## [Problem to solve]
Extract from the entries below, exactly as given, only the lines from the line containing "Conventions." to the line containing "the controller, the", both lines included.

*** Opening Data supplied ***

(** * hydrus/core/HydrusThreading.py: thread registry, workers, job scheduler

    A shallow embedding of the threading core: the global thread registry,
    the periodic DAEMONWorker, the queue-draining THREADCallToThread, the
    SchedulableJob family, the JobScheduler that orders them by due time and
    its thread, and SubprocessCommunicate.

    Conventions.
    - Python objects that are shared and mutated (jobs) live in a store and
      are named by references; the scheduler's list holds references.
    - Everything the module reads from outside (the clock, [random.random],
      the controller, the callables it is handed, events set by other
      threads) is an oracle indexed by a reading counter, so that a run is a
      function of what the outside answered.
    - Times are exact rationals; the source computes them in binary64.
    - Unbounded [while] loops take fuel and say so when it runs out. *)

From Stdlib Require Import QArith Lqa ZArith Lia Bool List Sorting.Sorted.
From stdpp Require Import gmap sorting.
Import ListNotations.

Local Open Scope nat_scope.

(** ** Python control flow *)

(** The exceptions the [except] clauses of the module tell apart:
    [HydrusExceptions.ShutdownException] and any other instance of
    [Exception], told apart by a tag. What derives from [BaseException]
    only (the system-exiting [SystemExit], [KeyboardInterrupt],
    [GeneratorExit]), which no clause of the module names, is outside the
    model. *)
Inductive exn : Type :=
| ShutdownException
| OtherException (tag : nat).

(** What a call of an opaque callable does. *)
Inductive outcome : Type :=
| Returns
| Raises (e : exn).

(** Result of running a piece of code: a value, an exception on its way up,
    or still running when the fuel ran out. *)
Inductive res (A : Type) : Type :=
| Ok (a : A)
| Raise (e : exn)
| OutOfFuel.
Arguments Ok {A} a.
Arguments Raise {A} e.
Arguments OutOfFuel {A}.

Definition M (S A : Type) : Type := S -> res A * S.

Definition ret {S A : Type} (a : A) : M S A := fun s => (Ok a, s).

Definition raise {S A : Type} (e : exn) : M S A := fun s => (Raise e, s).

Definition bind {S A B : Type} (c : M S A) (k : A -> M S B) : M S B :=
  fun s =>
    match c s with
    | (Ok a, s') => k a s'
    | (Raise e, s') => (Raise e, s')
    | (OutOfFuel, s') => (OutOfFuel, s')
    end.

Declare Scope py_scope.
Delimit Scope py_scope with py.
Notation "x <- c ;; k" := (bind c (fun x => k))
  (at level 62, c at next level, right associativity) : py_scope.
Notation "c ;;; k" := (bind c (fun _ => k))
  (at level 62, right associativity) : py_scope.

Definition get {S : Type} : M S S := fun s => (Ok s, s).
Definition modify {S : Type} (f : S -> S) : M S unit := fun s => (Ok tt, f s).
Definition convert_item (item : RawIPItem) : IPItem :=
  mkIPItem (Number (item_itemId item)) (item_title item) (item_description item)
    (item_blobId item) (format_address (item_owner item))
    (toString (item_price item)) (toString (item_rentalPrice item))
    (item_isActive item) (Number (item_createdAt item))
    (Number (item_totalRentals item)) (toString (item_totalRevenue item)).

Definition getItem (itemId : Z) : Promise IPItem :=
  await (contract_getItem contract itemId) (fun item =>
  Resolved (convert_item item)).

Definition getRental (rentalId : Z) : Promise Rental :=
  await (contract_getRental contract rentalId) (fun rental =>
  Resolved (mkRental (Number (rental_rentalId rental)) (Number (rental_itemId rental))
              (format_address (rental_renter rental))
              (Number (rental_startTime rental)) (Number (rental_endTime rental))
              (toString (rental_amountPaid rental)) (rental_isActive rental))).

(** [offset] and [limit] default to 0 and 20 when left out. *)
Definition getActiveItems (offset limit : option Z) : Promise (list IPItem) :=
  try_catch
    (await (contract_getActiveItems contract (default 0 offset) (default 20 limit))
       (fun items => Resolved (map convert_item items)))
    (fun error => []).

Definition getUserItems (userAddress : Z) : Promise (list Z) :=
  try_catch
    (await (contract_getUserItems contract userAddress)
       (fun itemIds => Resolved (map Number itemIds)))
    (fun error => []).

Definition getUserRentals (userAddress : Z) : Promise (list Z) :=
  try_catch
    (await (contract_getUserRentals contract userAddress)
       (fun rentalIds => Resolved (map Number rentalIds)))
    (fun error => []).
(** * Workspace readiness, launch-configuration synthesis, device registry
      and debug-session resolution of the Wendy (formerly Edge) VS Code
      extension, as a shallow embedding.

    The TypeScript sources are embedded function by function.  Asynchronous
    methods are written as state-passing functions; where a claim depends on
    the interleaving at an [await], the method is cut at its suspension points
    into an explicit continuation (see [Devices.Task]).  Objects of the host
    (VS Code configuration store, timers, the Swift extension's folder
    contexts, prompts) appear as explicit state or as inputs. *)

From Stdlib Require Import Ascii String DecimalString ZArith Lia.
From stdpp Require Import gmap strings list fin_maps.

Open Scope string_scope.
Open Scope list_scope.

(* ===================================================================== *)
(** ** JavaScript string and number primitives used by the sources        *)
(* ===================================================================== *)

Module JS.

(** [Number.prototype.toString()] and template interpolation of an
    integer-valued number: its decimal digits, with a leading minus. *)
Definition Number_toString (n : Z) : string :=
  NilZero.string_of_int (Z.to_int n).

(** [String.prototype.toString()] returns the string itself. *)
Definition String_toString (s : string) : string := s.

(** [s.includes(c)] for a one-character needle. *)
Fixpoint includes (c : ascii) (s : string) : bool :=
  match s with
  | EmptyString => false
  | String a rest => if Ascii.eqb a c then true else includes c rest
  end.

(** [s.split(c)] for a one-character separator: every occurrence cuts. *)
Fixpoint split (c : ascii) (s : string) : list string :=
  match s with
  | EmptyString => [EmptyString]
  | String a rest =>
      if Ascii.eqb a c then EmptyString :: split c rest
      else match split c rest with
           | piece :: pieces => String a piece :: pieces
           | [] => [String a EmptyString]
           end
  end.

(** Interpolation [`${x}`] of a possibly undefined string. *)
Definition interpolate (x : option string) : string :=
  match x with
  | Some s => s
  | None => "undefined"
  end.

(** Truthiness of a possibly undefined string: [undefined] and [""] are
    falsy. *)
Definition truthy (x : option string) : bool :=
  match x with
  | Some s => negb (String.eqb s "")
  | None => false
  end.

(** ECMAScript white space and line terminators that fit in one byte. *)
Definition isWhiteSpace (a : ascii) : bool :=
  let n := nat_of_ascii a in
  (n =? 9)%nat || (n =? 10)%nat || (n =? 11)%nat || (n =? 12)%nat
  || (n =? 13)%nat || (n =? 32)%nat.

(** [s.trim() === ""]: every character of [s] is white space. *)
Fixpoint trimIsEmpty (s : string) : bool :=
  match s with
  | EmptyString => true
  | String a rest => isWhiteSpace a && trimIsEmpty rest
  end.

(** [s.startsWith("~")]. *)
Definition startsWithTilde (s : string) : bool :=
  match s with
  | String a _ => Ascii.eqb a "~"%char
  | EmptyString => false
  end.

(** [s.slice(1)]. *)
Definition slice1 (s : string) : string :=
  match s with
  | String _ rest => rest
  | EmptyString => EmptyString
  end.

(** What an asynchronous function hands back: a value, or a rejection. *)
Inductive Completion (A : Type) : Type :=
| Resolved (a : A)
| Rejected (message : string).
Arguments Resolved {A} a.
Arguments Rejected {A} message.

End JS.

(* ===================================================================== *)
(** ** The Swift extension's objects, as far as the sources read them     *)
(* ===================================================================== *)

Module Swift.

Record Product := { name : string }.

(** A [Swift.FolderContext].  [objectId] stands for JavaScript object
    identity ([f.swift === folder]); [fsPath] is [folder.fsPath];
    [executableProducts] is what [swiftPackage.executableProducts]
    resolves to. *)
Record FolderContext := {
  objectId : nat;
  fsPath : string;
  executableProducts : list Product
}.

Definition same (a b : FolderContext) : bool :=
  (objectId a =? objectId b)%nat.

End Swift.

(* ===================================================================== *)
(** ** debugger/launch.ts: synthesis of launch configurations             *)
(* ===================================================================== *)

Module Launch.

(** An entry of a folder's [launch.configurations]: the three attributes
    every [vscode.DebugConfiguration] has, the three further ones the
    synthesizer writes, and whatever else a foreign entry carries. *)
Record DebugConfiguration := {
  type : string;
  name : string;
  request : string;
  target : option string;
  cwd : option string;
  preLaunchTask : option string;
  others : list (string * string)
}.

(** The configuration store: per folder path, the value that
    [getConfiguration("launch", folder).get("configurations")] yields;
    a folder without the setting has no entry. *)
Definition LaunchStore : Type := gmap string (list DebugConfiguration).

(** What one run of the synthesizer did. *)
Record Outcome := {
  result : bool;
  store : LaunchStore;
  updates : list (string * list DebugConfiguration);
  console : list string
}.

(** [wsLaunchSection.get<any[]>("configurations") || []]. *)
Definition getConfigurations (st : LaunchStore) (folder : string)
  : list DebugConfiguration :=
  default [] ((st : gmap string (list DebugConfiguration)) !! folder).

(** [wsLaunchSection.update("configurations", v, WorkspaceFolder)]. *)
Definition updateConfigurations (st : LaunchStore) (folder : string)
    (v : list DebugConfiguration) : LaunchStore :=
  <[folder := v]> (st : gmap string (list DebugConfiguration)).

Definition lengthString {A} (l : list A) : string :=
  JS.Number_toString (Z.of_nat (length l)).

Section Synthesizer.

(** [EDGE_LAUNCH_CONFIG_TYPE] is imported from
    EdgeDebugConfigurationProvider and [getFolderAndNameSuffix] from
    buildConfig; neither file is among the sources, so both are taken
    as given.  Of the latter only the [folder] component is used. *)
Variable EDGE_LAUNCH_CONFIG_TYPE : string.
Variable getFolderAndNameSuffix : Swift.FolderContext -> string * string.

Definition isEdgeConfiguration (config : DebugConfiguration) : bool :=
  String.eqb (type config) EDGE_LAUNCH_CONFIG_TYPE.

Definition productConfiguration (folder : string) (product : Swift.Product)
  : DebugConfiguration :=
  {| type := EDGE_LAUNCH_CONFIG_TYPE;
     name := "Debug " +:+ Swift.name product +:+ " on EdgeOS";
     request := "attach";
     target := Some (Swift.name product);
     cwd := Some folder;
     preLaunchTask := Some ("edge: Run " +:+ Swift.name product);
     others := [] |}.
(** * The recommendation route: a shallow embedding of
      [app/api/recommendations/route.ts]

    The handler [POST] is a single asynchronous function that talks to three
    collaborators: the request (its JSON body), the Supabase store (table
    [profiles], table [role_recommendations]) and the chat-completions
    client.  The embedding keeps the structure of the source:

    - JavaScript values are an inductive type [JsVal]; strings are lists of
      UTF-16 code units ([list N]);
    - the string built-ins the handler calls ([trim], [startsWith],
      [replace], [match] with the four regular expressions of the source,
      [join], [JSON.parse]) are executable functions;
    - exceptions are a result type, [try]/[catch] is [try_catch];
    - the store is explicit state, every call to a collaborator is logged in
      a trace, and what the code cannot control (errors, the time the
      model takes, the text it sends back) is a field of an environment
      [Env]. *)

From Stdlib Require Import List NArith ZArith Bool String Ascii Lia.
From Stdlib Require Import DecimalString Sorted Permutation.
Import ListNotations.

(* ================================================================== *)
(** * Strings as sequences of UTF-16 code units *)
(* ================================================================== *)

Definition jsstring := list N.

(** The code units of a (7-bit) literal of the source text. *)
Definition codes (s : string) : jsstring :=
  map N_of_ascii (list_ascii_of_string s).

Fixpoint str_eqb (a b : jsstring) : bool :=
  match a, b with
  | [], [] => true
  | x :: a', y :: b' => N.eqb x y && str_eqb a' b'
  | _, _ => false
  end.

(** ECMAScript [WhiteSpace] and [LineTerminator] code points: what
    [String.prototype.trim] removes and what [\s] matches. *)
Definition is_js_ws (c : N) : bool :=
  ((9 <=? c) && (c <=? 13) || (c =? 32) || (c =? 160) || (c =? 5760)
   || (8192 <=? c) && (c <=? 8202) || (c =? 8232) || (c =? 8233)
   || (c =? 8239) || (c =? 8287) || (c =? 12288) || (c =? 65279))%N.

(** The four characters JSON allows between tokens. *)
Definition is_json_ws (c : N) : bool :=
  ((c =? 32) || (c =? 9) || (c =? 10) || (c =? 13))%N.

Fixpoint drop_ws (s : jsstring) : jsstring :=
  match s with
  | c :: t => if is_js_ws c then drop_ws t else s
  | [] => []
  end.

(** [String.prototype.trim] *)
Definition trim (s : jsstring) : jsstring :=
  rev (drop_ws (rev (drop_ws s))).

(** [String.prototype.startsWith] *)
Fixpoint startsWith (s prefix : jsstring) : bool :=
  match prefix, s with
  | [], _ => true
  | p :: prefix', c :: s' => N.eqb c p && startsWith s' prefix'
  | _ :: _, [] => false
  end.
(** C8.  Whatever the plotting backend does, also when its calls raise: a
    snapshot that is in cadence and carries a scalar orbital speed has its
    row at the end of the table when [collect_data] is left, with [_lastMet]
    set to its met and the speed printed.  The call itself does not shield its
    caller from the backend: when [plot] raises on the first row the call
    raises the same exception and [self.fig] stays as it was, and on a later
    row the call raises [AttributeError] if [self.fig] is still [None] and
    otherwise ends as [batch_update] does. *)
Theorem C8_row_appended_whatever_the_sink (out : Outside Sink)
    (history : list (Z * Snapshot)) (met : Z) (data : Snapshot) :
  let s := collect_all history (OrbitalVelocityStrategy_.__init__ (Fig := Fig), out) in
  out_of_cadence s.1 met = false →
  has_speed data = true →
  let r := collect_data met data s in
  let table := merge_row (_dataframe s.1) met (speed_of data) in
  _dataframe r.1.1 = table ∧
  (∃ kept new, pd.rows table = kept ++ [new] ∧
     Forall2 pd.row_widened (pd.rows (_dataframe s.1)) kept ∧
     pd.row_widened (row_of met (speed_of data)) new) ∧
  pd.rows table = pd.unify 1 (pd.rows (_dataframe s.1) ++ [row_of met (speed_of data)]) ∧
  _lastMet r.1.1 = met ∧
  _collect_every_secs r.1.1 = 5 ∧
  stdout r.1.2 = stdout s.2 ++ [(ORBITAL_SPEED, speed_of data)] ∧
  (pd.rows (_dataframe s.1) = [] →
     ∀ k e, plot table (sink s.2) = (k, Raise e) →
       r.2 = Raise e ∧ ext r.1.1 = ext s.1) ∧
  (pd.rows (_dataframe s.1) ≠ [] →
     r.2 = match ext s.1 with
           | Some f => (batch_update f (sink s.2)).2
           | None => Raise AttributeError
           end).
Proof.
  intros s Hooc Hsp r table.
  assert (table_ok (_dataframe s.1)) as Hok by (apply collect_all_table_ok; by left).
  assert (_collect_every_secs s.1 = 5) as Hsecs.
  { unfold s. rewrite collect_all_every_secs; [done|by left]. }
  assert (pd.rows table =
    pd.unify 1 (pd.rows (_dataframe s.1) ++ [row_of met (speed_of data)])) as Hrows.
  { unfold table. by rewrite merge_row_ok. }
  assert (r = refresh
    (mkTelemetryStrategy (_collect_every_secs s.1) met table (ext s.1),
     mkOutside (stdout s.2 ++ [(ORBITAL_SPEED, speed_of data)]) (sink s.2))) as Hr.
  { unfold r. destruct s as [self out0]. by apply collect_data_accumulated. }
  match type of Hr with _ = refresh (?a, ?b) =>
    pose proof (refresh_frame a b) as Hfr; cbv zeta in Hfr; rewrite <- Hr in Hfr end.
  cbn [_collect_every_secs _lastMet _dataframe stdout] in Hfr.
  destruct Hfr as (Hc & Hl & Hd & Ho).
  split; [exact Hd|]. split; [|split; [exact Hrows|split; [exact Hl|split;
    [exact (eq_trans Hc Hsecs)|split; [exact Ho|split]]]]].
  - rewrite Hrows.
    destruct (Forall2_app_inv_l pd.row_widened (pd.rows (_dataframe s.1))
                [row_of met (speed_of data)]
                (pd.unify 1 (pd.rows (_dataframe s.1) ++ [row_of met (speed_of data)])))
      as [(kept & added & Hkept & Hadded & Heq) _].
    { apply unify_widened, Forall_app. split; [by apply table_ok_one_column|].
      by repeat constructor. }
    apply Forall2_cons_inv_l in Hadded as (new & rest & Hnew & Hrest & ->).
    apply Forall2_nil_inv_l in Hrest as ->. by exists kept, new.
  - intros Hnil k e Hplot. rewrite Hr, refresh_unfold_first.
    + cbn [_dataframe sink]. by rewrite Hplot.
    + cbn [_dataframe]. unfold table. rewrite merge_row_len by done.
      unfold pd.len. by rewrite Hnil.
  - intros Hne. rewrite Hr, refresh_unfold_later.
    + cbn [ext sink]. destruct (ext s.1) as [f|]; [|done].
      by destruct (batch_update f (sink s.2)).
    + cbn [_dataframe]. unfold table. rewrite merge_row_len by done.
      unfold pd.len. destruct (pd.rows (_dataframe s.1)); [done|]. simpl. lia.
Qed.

*** Closing Data supplied ***

## [Exercise solution]
    Conventions.
    - Python objects that are shared and mutated (jobs) live in a store and
      are named by references; the scheduler's list holds references.
    - Everything the module reads from outside (the clock, [random.random],
      the controller, the callables it is handed, events set by other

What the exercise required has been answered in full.